Pierre Fitzgibbon est parti. Je n’avais pas d’atomes crochus avec le type. Son côté bully et opaque ne me plaisait pas. Il avait cependant les qualités de ses défauts. Autopsie d’une classe politique condamnée à l’immobilisme.

J’ai 22 ans et je m’apprête à concevoir mon plus important contrat de graphisme. C’est un mandat tombé du ciel. Je vais réaliser la promo étudiante Desjardins. Posters, campagne panneaux d’autobus. Enfin, on va être sur la map, mes associés et moi. J’ai eu le contrat d’une amie d’un ami, alors stagiaire au siège social de Lévis. A-t-on repéré mon talent de créateur? Pas du tout. Le département de graphisme de Desjardins demande trois mois pour réaliser le mandat quand le projet doit sortir dans trois semaines. Autrement dit, on les sort de la marde. On est sur les chapeaux de roues mais la campagne est un succès. Personne n’est mort au boulot. On a été efficaces, point.

Pour moi, c’était normal de travailler rapidement. Ma définition du privé, c’était ça : opportunité, action. Je n’ai jamais vu ça autrement. Sinon, c’est souvent du niaisage.

Fitzgibbon est arrivé en politique avec bien des rêves. Indépendant de fortune, je ne crois pas qu’il cherchait à s’enrichir personnellement. Du copinage? Entretenir son réseau? Ceux qui y voient un problème grave ne tiennent pas compte des milliers d’emplois dans la fonction publique octroyés grâce à un chum ou à une connaissance. Du dilapidage de fonds publics de la part du ministre démissionnaire? Je ne compte plus les mandats qui m’ont été octroyés par des départements de communication gouvernementaux qui exigeaient que je charge la totale car leur année budgétaire tirait à sa fin et s’il restait un sou dans la caisse, ça leur serait soustrait l’année suivante.

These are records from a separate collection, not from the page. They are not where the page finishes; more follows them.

(* ===== verification/Waiter.v ===== *)
(** * The waiter (src/qcom/qrtr/src/waiter.c)

    Tickets for file descriptors and timeouts, and a wait that polls for the
    first of them.  The ticket list is a sequence (QrtrList); a ticket is named
    by its address.  The clock and [poll] answer through arguments; callbacks
    act on their own ticket, through the argument [cb]. *)

From Stdlib Require Import ZArith Lia.
From stdpp Require Import base gmap numbers list strings.
From S2P Require Import Prelude.

(** ** Poll sets *)

(** [ps_room] is the number of [struct pollfd] allocated behind the header,
    [ps_fds] the descriptors added since the reset. *)
Record pollset : Type := MkPollset { ps_room : Z; ps_fds : list Z; ps_cause : Z }.

Definition pollset_create (count : Z) : pollset := MkPollset count [] 0.

Definition pollset_reset (ps : pollset) : pollset := MkPollset (ps_room ps) [] (ps_cause ps).

Definition pollset_add_fd (ps : pollset) (fd : Z) : outcome pollset :=
  if ps_room ps <=? Z.of_nat (length (ps_fds ps)) then Fault
  else Ret (MkPollset (ps_room ps) (ps_fds ps ++ [fd]) (ps_cause ps)).

(** The first descriptor with POLLERR or POLLIN in its [revents], or -1. *)
Fixpoint find_cause (i : Z) (n : nat) (revents : list bool) : Z :=
  match n, revents with
  | S n', true :: _ => i
  | S n', false :: revents' => find_cause (i + 1) n' revents'
  | _, _ => -1
  end.

(** [answer]: the result of [poll] and the [revents] that matter. *)
Definition pollset_wait (ps : pollset) (answer : Z * list bool) : Z * pollset :=
  let '(rc, revents) := answer in
  if rc <=? 0 then (rc, ps)
  else (rc, MkPollset (ps_room ps) (ps_fds ps) (find_cause 0 (length (ps_fds ps)) revents)).

Definition pollset_cause_fd (ps : pollset) (fd : Z) : bool :=
  (0 <=? ps_cause ps) && bool_decide (ps_fds ps !! Z.to_nat (ps_cause ps) = Some fd).

(** ** Tickets *)

Inductive waiter_type : Type := WATCH_TYPE_NULL | WATCH_TYPE_FD | WATCH_TYPE_TIMEOUT.

(** [t_val] is the union of [filedes], [event] and [interval]; [t_fn] the callback. *)
Record waiter_ticket : Type := MkTicket
  { t_id : Z; t_type : waiter_type; t_val : Z; t_fn : option Z; t_start : Z; t_updated : Z }.

Record waiter : Type := MkWaiter { w_tickets : list waiter_ticket; w_pollset : option pollset; w_count : Z }.

Definition waiter_create : waiter := MkWaiter [] None 0.

Definition waiter_ticket_set_null (t : waiter_ticket) : waiter_ticket :=
  MkTicket (t_id t) WATCH_TYPE_NULL (t_val t) (t_fn t) (t_start t) (t_updated t).
Definition waiter_ticket_set_fd (fd : Z) (t : waiter_ticket) : waiter_ticket :=
  MkTicket (t_id t) WATCH_TYPE_FD fd (t_fn t) (t_start t) (t_updated t).
Definition waiter_ticket_set_timeout (ms time_ms : Z) (t : waiter_ticket) : waiter_ticket :=
  MkTicket (t_id t) WATCH_TYPE_TIMEOUT ms (t_fn t) time_ms (t_updated t).
Definition waiter_ticket_callback (fn : option Z) (t : waiter_ticket) : waiter_ticket :=
  MkTicket (t_id t) (t_type t) (t_val t) fn (t_start t) (t_updated t).
Definition waiter_ticket_check (t : waiter_ticket) : Z := if t_updated t =? 0 then -1 else 0.
Definition set_updated (v : Z) (t : waiter_ticket) : waiter_ticket :=
  MkTicket (t_id t) (t_type t) (t_val t) (t_fn t) (t_start t) v.
Definition set_start (v : Z) (t : waiter_ticket) : waiter_ticket :=
  MkTicket (t_id t) (t_type t) (t_val t) (t_fn t) v (t_updated t).
Definition waiter_ticket_clear (t : waiter_ticket) : Z * waiter_ticket := (waiter_ticket_check t, set_updated 0 t).

(** An assignment to the ticket [id] of the list. *)
Definition on_ticket (id : Z) (f : waiter_ticket -> waiter_ticket) (ts : list waiter_ticket) : list waiter_ticket :=
  (fun t => if t_id t =? id then f t else t) <$> ts.

(** ** Adding and deleting

    [id] is the address of the new ticket, [None] when its [calloc] fails;
    [ps_ok] says whether that of a new poll set succeeds. *)
Definition waiter_add_null (w : waiter) (id : option Z) (ps_ok : bool) : waiter * option Z :=
  match id with
  | None => (w, None)
  | Some id =>
      let ts := w_tickets w ++ [MkTicket id WATCH_TYPE_NULL 0 None 0 0] in
      if w_count w mod 32 =? 0 then
        if ps_ok then (MkWaiter ts (Some (pollset_create (w_count w + 33))) (w_count w + 1), Some id)
        else (MkWaiter ts None (w_count w), None)
      else (MkWaiter ts (w_pollset w) (w_count w + 1), Some id)
  end.

Definition waiter_add_with (f : waiter_ticket -> waiter_ticket) (w : waiter) (id : option Z) (ps_ok : bool)
    : waiter * option Z :=
  match waiter_add_null w id ps_ok with
  | (w, Some id) => (MkWaiter (on_ticket id f (w_tickets w)) (w_pollset w) (w_count w), Some id)
  | r => r
  end.

Definition waiter_add_fd (w : waiter) (fd : Z) := waiter_add_with (waiter_ticket_set_fd fd) w.
Definition waiter_add_timeout (w : waiter) (ms time_ms : Z) := waiter_add_with (waiter_ticket_set_timeout ms time_ms) w.

Definition waiter_ticket_delete (w : waiter) (id : Z) : waiter :=
  MkWaiter (List.filter (fun t => negb (t_id t =? id)) (w_tickets w)) (w_pollset w) (w_count w - 1).

(** ** Waiting *)

Definition UINT64_MAX : Z := 18446744073709551615.
Definition INT_MAX : Z := 2147483647.

(** [ticket->start + ticket->interval] *)
Definition deadline (t : waiter_ticket) : Z := u64 (t_start t + t_val t).

(** The first loop: the poll set and [term_time]. *)
Fixpoint gather (ps : pollset) (term_time : Z) (ts : list waiter_ticket) : outcome (pollset * Z) :=
  match ts with
  | [] => Ret (ps, term_time)
  | t :: ts' =>
      match t_type t with
      | WATCH_TYPE_TIMEOUT => gather ps (if deadline t <? term_time then deadline t else term_time) ts'
      | WATCH_TYPE_FD => ps ← pollset_add_fd ps (t_val t); gather ps term_time ts'
      | WATCH_TYPE_NULL => gather ps term_time ts'
      end
  end.

(** The timeout [poll] is called with at the time [now], [None] when it is
    skipped. *)
Definition poll_ms (term_time now : Z) : option Z :=
  if term_time =? UINT64_MAX then Some (-1)
  else if term_time <=? now then None
  else Some (Z.min (term_time - now) INT_MAX).

(** One turn of the second loop: the ticket, and whether it is fresh. *)
Definition refresh (ps : pollset) (rc now : Z) (t : waiter_ticket) : waiter_ticket * bool :=
  match t_type t with
  | WATCH_TYPE_TIMEOUT =>
      if deadline t <=? now then (set_start now t, t_updated t =? 0) else (t, false)
  | WATCH_TYPE_FD => (t, negb (rc =? 0) && pollset_cause_fd ps (t_val t) && (t_updated t =? 0))
  | WATCH_TYPE_NULL => (t, false)
  end.

Section wait.
(** [cb fn t]: the ticket after the callback [fn] was called with it. *)
Context (cb : Z -> waiter_ticket -> waiter_ticket).

Definition notify_ticket (ps : pollset) (rc now : Z) (t : waiter_ticket) : waiter_ticket * list (Z * Z) :=
  let '(t, fresh) := refresh ps rc now t in
  if fresh then
    let t := set_updated 1 t in
    match t_fn t with Some fn => (cb fn t, [(fn, t_id t)]) | None => (t, []) end
  else (t, []).

(** [now1], [now2]: the clock before and after [poll].  The result is the waiter,
    the callbacks called, with their tickets, and the timeout of the call of
    [poll], if there was one. *)
Definition waiter_wait (w : waiter) (now1 now2 : Z) (answer : Z * list bool)
    : outcome (waiter * list (Z * Z) * option Z) :=
  match w_pollset w with
  | None => Fault
  | Some ps =>
      '(ps, term_time) ← gather (pollset_reset ps) UINT64_MAX (w_tickets w);
      let ms := poll_ms term_time now1 in
      let '(rc, ps) := match ms with Some _ => pollset_wait ps answer | None => (0, ps) end in
      if rc <? 0 then Ret (MkWaiter (w_tickets w) (Some ps) (w_count w), [], ms)
      else
        let rs := notify_ticket ps rc now2 <$> w_tickets w in
        Ret (MkWaiter (fst <$> rs) (Some ps) (w_count w), concat (snd <$> rs), ms)
  end.

(** The ticket on the stack has address [id]; it has no callback. *)
Definition waiter_wait_timeout (w : waiter) (id ms now0 now1 now2 : Z) (answer : Z * list bool)
    : outcome (Z * waiter * list (Z * Z)) :=
  let t := waiter_ticket_set_timeout ms now0 (MkTicket id WATCH_TYPE_NULL 0 None 0 0) in
  '(w, calls, _) ← waiter_wait (MkWaiter (w_tickets w ++ [t]) (w_pollset w) (w_count w + 1)) now1 now2 answer;
  let rc := match list_find (fun t => t_id t = id) (w_tickets w) with
            | Some (_, t) => waiter_ticket_check t
            | None => -1
            end in
  Ret (if rc =? 0 then -1 else 0, waiter_ticket_delete w id, calls).

End wait.

(** ** Synchronizing *)

(** The inner loop: the first later timeout of the same interval. *)
Fixpoint sync_after (interval start : Z) (ts : list waiter_ticket) : list waiter_ticket :=
  match ts with
  | [] => []
  | t :: ts' =>
      match t_type t with
      | WATCH_TYPE_TIMEOUT =>
          if t_val t =? interval then set_start start t :: ts' else t :: sync_after interval start ts'
      | _ => t :: sync_after interval start ts'
      end
  end.

(** The outer loop, over a list the inner one changes. *)
Fixpoint sync_loop (n : nat) (ts : list waiter_ticket) : list waiter_ticket :=
  match n, ts with
  | S n', t :: ts' =>
      t :: sync_loop n' match t_type t with
                        | WATCH_TYPE_TIMEOUT => sync_after (t_val t) (t_start t) ts'
                        | _ => ts'
                        end
  | _, _ => ts
  end.

Definition waiter_synchronize (w : waiter) : waiter :=
  MkWaiter (sync_loop (length (w_tickets w)) (w_tickets w)) (w_pollset w) (w_count w).
(* ===== verification/TftpClaims.v ===== *)
(** * What the TFTP service guarantees

    Files are transferred intact in both directions, options are negotiated as
    asked for, and files are opened only below the two directories served. *)

From Stdlib Require Import ZArith Lia.
From stdpp Require Import base gmap list numbers strings relations.
From S2P Require Import Prelude CLib Packet Json Assoc PdMapper Firmware Tftp.

(** ** Numbers and strings *)

Lemma be16_word z (rest : list Z) : 0 <= z < 65536 -> word_at (be16 z ++ rest) 0 = z.
Proof.
  intros Hz. unfold word_at, byte_at, be16. cbn [app lookup list_lookup default from_option id].
  apply Z.bits_inj'. intros n Hn. rewrite Z.lor_spec, Z.shiftl_spec by done.
  change 255 with (Z.ones 8). destruct (decide (n < 8)).
  - rewrite (Z.testbit_neg_r _ (n - 8)) by lia. rewrite Z.land_spec, Z.ones_spec_low by lia. cbn. by rewrite andb_true_r.
  - rewrite !Z.land_spec, (Z.ones_spec_high 8 n) by lia. rewrite andb_false_r, orb_false_r, Z.shiftr_spec by lia.
    replace (n - 8 + 8) with n by lia. destruct (decide (n < 16)).
    + rewrite Z.ones_spec_low by lia. by rewrite andb_true_r.
    + rewrite Z.ones_spec_high by lia. rewrite andb_false_r. symmetry.
      destruct (decide (z = 0)) as [->|]; [apply Z.bits_0|]. apply Z.bits_above_log2; [lia|].
      apply Z.log2_lt_pow2; [lia|]. apply Z.lt_le_trans with (2 ^ 16); [change (2 ^ 16) with 65536; lia|]. apply Z.pow_le_mono_r; lia.
Qed.

Lemma length_be16 z : length (be16 z) = 2%nat.
Proof. done. Qed.

(** ** Receiving a file *)

(** The data packet of block [n]. *)
Definition data_packet (n : Z) (payload : list Z) : list Z := be16 OP_DATA ++ be16 n ++ payload.

(** The payloads of a file: full blocks of 512 bytes and a shorter one, which is
    empty for a file of a whole number of blocks. *)
Fixpoint blocks512 (fuel : nat) (f : list Z) : list (list Z) :=
  match fuel with
  | O => []
  | S fuel' => if (length f <? 512)%nat then [f] else take 512 f :: blocks512 fuel' (drop 512 f)
  end.

(** A client that sends the blocks, numbered from [n] on. *)
Fixpoint put_packets (n : Z) (bs : list (list Z)) : list (list Z) :=
  match bs with [] => [] | b :: bs' => data_packet n b :: put_packets (u16 (n + 1)) bs' end.

Section transfers.
Context `{TftpIO}.

(** What [recvfrom] gives for a packet of the client: [junk] is the buffer. *)
Definition recv_from (size : nat) (client : tftp_client) (junk pkt : list Z) : received :=
  MkRecv (Z.of_nat (length pkt)) (take size (pkt ++ drop (length pkt) junk)) (c_sq client).

(** The packets of a client one after the other, until it is closed: the
    events, the packets left and whether it was closed. *)
Fixpoint run_writer (client : tftp_client) (junk : list Z) (pkts : list (list Z)) : outcome (list event * list (list Z) * bool) :=
  match pkts with
  | [] => Ret ([], [], false)
  | pkt :: pkts' =>
      '(ret, evs) ← handle_writer client (recv_from 516 client junk pkt);
      if ret <=? 0 then Ret (evs, pkts', true)
      else '(evs', rest, closed) ← run_writer client junk pkts'; Ret (evs ++ evs', rest, closed)
  end.

(** What a run wrote to a file, and the blocks it acknowledged. *)
Definition written (fd : Z) (evs : list event) : list Z :=
  concat ((fun e => match e with EvWrite fd' bs => if fd' =? fd then bs else [] | _ => [] end) <$> evs).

L’appareil gouvernemental n’a absolument pas besoin des politiciens pour gaspiller notre argent.

Fitzgibbon voulait que ça avance. Il a frappé un mur appelé bureaucratie et que beaucoup confondent avec démocratie. J’ai travaillé brièvement en politique pendant la pandémie et mon irritant majeur était ce système mis au point par des paresseux apathiques. Impossible d’avoir une réponse ou une action concrète, même pour des dossiers d’une simplicité désarmante. La procédurite aiguë a eu raison de l’homme d’affaires que j’ai toujours été.

Fitzgibbon a été beaucoup plus patient que moi. Il a tenté de mettre un peu de Québec Inc. dans l’ADN d’un État aussi lourd que lent. Le super ministre tournait les coins ronds mais le sytème ne les tournait pas du tout. Qu’on pense à la peinture du pont de Québec, au TGV Québec-Windsor ou au règlement du dossier de la mobilité Lévis-Québec, dès que ça entre dans le système, c’est aspiré par un trou noir et rien ne se passe.

Si Tesla avait été une société d’État, leur première voiture électrique sortirait en 2050. Elle serait probablement parfaite et probablement parfaitement dépassée. Elle ne s’appellerait pas Tesla mais plutôt Tergiversa.

Fitzgibbon est un bulldozer qui a décidé d’aller défricher ailleurs, tanné d’être confiné à l’immobilisme et au niaisage bureaucratique. Fitzgibbon était l’autre extrême, ce qui n’est pas mieux. Les entrepreneurs prennent souvent des risques impulsifs qui coûtent cher. Imaginez si en plus, ce n’est pas leur argent. On peut perdre le contrôle facilement.

Mais un entre deux serait souhaitable, non ? Ah… vous me dites que vous allez penser à ça. Dans deux ans si ça va bien, parce que là, ça prend un processus et des consultations… OK, ouais…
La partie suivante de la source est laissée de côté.